=== Problem to work on ===
Go through the entries below line by line and count those containing "eapply"; the answer is that count alone.

=== Data shown ===
Lemma map_fresh dm r self phys virt :
  current dm r self → next self + 3 ≤ capacity self → no_huge self r virt →
  page_addr phys → (0x1000 | virt) →
  (user_half virt → mapped_pages self !! phys = None) →
  ∃ s dm' pt,
    map self phys virt =
      Ret (with_environment
             (with_mapped_pages s (fresh_mapped_pages (mapped_pages self) r phys virt))
             (flush_tlb (environment self)), Ok tt) ∧
    map_written dm self dm' s r pt phys virt.
Proof.
  intros Hcur Hcap Hno Hphys Hvirt Hfree.
  destruct (map_core dm r self phys virt) as (dm' & s & pt & Heq & Hmw); [done..|].
  pose proof (map_written_current _ _ _ _ _ _ _ _ Hcur Hmw) as Hcur'.
  pose proof (mw_rest _ _ _ _ _ _ _ _ Hmw) as Hrest.
  assert (mapped_pages s = mapped_pages self) as Hmps by (by rewrite Hrest).
  assert (environment s = environment self) as Henv by (by rewrite Hrest).
  exists s, dm', pt. split; [|done]. rewrite Heq. unfold user_half, fresh_mapped_pages in *.
  destruct (decide (Z.shiftr virt 51 = 0)) as [Hu|Hu].
  - rewrite (map_account_fresh dm') by (done || (rewrite Hmps; auto)).
    rewrite decide_True by done. cbn [mbind outcome_bind]. by rewrite Hmps, <- Henv.
  - rewrite decide_False by done. rewrite <- Hmps, <- Henv. by destruct s.
Qed.

Lemma map_fresh_translates dm r self phys virt :
  current dm r self → next self + 3 ≤ capacity self → no_huge self r virt →
  page_addr phys → (0x1000 | virt) →
  (user_half virt → mapped_pages self !! phys = None) →
  ∃ self' dm',
    map self phys virt = Ret (self', Ok tt) ∧
    current dm' r self' ∧
    (∀ r2, tree_ok dm r2 self → tree_ok dm' r2 self') ∧
    (∀ w, translate self' w =
            if decide (page_of w = page_of virt) then Ret (Some (phys + w mod 0x1000))
            else translate self w) ∧
    mapped_pages self' =
      (if decide (user_half virt)
       then <[phys := mkMappedPage phys Normal 1 {[(r - PSB, virt)]}]> (mapped_pages self)
       else mapped_pages self) ∧
    page_allocator self' = page_allocator self.
Proof.
  intros Hcur Hcap Hno Hphys Hvirt Hfree.
  destruct (map_fresh dm r self phys virt) as (s & dm' & pt & Heq & Hmw); [done..|].
  pose proof (map_written_current _ _ _ _ _ _ _ _ Hcur Hmw) as Hcur'.
  pose proof (mw_rest _ _ _ _ _ _ _ _ Hmw) as Hrest.
  assert (environment s = environment self) as Henv by (by rewrite Hrest).
  eexists _, dm'. split; [exact Heq|]. rewrite <- Henv.
  set (s' := with_environment _ _).
  assert (same_walk s s') as Hs by (by apply same_walk_ext).
  assert (current dm' r s') as Hcurs 
    by exact (current_flush _ _ _ (current_mapped_pages _ _ _ _ Hcur')).
  split_and!; [done| | |done|by unfold s'; rewrite Hrest].
  - intros r2 Hr2. apply (tree_ok_same_walk _ _ s); [done|]. by eapply mw_tree.
  - intros w. eapply map_written_translate; [done..|apply Hphys].
Qed.

(** C1. Mapping a page that is not mapped yet (or any page outside the user half): [map]
    returns [Ok], the page translates to [phys] with the offset kept, every other virtual
    address translates as before, the tables of every root still form trees, and exactly
    the user half is accounted for, with one reference. *)
Theorem map_translates dm r self phys virt :
  current dm r self → next self + 3 ≤ capacity self → no_huge self r virt →
  page_addr phys → (0x1000 | virt) →
  (user_half virt → mapped_pages self !! phys = None) →
  ∃ self' dm',
    map self phys virt = Ret (self', Ok tt) ∧
    current dm' r self' ∧
    (∀ r2, tree_ok dm r2 self → tree_ok dm' r2 self') ∧
    (∀ w, translate self' w =
            if decide (page_of w = page_of virt) then Ret (Some (phys + w mod 0x1000))
            else translate self w) ∧
    mapped_pages self' =
      (if decide (user_half virt)
       then <[phys := mkMappedPage phys Normal 1 {[(r - PSB, virt)]}]> (mapped_pages self)
       else mapped_pages self) ∧
    page_allocator self' = page_allocator self.
Proof. apply map_fresh_translates. Qed.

=== Solution to this exercise ===
2